Stored items ▸
********
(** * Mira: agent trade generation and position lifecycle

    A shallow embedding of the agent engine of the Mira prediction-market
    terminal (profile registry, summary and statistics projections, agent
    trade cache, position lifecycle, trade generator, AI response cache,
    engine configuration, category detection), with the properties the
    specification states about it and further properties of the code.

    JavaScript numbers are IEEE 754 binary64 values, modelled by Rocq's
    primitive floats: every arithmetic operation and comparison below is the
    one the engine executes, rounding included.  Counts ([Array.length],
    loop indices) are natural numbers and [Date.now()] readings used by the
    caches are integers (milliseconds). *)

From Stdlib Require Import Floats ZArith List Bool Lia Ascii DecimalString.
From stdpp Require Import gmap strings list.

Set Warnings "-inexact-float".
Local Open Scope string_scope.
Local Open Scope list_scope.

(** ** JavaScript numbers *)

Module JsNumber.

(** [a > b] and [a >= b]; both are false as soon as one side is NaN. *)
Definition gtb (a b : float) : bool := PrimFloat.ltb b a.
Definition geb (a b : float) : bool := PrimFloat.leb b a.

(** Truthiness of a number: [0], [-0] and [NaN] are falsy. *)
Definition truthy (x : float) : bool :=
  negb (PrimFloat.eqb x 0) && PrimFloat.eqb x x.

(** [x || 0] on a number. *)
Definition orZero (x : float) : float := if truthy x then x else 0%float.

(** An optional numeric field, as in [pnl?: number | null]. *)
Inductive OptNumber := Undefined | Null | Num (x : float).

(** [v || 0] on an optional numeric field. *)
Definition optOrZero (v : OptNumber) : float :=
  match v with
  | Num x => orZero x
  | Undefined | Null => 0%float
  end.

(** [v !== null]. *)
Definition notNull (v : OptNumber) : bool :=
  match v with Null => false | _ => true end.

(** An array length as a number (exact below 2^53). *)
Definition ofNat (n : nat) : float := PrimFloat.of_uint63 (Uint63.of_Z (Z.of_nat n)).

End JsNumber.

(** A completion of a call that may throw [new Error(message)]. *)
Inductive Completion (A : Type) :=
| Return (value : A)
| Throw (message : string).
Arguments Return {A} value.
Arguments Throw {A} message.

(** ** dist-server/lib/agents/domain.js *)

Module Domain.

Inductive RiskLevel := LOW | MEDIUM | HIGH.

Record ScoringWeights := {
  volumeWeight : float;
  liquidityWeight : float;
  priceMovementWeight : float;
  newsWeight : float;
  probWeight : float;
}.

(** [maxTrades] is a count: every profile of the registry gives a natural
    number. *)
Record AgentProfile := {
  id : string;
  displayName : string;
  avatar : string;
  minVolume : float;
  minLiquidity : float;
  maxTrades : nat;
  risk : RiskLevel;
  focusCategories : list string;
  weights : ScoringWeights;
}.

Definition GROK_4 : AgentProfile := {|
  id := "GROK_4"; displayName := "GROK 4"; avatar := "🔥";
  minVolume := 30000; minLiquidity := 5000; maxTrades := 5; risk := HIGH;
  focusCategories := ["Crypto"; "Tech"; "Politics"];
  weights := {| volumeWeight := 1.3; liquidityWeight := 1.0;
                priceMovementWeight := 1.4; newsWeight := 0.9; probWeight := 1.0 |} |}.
********
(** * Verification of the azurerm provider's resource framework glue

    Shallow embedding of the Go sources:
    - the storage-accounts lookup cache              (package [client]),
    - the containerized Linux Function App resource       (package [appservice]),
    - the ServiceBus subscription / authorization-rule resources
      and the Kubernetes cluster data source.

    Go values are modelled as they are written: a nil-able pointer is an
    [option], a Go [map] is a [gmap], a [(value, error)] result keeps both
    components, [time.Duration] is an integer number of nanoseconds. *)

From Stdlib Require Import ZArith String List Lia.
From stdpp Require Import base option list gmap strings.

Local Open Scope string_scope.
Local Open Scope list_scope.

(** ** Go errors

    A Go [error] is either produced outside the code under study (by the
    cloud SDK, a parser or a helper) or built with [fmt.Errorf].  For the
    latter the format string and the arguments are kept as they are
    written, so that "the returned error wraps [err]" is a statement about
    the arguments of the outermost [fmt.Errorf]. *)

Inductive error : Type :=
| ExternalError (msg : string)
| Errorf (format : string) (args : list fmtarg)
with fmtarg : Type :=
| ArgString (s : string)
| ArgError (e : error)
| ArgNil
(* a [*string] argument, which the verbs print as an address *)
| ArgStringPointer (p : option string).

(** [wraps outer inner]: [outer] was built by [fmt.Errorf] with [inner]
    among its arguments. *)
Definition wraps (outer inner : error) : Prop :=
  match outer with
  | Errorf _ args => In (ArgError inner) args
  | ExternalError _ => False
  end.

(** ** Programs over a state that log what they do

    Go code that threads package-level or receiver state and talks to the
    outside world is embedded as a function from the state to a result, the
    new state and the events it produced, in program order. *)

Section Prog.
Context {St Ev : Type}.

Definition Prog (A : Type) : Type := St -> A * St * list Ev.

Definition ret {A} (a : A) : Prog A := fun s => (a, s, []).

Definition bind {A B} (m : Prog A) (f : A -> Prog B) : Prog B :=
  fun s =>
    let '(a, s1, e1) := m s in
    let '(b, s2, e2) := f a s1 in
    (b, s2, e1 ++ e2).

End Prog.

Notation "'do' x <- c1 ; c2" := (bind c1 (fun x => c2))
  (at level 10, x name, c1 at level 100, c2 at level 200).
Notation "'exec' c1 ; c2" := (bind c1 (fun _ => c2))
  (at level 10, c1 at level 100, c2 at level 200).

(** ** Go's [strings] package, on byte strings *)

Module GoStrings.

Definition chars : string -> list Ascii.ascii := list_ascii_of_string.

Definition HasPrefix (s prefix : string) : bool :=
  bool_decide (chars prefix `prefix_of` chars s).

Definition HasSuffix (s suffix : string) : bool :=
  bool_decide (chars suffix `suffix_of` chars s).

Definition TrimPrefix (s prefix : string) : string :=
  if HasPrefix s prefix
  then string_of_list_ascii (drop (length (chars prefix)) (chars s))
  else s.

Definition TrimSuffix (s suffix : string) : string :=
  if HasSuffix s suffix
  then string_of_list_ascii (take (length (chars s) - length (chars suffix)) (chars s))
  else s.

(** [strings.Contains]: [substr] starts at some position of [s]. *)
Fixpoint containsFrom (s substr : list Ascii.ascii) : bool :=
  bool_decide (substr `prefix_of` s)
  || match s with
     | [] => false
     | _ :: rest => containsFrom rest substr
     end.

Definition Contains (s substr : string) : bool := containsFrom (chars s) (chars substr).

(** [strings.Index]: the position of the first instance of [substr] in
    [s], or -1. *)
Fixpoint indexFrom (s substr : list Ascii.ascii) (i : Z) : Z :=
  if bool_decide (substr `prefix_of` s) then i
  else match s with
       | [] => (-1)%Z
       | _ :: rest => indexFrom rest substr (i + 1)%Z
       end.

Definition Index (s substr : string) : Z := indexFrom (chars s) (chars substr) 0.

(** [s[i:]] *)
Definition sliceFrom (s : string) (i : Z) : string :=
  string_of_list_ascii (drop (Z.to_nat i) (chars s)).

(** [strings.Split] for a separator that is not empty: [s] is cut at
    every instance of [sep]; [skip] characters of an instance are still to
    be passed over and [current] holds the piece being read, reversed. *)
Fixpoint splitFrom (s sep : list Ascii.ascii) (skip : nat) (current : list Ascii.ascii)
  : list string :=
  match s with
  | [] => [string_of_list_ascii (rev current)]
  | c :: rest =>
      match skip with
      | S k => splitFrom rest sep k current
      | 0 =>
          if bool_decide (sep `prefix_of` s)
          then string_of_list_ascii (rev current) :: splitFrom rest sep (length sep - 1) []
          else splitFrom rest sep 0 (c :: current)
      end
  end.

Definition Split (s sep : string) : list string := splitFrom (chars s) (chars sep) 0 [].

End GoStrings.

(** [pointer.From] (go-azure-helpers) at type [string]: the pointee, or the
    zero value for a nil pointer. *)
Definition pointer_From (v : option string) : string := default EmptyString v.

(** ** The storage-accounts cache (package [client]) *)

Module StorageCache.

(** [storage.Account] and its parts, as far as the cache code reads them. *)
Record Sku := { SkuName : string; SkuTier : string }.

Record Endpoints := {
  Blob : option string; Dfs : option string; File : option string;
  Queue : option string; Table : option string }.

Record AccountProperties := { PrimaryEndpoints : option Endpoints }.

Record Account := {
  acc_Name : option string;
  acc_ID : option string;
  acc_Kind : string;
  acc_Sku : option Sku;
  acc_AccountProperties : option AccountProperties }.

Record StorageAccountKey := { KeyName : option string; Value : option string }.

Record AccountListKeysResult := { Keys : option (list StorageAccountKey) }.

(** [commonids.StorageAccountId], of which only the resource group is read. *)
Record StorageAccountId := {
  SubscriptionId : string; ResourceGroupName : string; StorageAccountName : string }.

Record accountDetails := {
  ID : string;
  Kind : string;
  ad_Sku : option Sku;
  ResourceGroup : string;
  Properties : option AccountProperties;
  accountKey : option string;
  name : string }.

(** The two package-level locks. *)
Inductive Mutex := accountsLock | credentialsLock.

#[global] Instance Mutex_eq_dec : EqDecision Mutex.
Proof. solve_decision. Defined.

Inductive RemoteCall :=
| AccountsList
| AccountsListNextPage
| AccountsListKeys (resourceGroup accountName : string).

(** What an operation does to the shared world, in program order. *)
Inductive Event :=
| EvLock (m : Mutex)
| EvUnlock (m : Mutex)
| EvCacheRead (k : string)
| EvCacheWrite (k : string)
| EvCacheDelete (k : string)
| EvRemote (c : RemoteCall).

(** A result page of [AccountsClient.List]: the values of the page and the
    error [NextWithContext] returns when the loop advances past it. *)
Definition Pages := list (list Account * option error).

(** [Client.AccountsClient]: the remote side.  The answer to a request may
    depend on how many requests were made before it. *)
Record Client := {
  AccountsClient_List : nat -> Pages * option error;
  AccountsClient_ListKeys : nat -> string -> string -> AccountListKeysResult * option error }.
********
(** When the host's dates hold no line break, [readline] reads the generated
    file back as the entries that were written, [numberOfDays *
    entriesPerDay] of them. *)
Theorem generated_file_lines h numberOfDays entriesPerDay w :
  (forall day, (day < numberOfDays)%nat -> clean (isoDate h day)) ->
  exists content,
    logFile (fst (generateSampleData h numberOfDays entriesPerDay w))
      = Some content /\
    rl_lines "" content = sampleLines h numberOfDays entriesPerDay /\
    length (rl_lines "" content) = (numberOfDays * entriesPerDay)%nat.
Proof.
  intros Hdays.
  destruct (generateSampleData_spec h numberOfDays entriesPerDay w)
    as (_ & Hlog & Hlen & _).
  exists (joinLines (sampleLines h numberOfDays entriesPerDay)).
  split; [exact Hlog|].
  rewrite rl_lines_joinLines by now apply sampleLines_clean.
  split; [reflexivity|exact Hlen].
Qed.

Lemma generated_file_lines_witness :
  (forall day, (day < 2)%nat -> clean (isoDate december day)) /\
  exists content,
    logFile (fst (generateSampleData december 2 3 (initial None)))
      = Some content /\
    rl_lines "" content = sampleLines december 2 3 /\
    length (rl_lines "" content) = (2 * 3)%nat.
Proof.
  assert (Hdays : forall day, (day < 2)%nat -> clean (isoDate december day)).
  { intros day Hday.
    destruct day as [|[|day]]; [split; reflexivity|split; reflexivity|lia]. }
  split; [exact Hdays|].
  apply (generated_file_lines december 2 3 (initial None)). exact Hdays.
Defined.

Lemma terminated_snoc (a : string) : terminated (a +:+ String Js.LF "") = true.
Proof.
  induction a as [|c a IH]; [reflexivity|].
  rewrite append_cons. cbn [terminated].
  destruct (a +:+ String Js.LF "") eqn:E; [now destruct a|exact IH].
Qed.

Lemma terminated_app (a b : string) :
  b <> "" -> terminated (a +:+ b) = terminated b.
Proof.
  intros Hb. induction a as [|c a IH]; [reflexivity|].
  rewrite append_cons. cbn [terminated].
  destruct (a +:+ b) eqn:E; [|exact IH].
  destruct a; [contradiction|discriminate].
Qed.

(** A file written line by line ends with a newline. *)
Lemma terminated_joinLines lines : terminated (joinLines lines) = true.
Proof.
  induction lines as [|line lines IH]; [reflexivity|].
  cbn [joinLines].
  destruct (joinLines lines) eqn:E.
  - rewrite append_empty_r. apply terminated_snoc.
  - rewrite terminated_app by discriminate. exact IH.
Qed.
********
EXERCISE REQUIREMENTS ▸ Take the stretch of lines above from the one containing "latter the format" through the one containing "(** ** Programs" and repeat it exactly, adding no other line.

EXERCISE ANSWER ▸
    latter the format string and the arguments are kept as they are
    written, so that "the returned error wraps [err]" is a statement about
    the arguments of the outermost [fmt.Errorf]. *)

Inductive error : Type :=
| ExternalError (msg : string)
| Errorf (format : string) (args : list fmtarg)
with fmtarg : Type :=
| ArgString (s : string)
| ArgError (e : error)
| ArgNil
(* a [*string] argument, which the verbs print as an address *)
| ArgStringPointer (p : option string).

(** [wraps outer inner]: [outer] was built by [fmt.Errorf] with [inner]
    among its arguments. *)
Definition wraps (outer inner : error) : Prop :=
  match outer with
  | Errorf _ args => In (ArgError inner) args
  | ExternalError _ => False
  end.

(** ** Programs over a state that log what they do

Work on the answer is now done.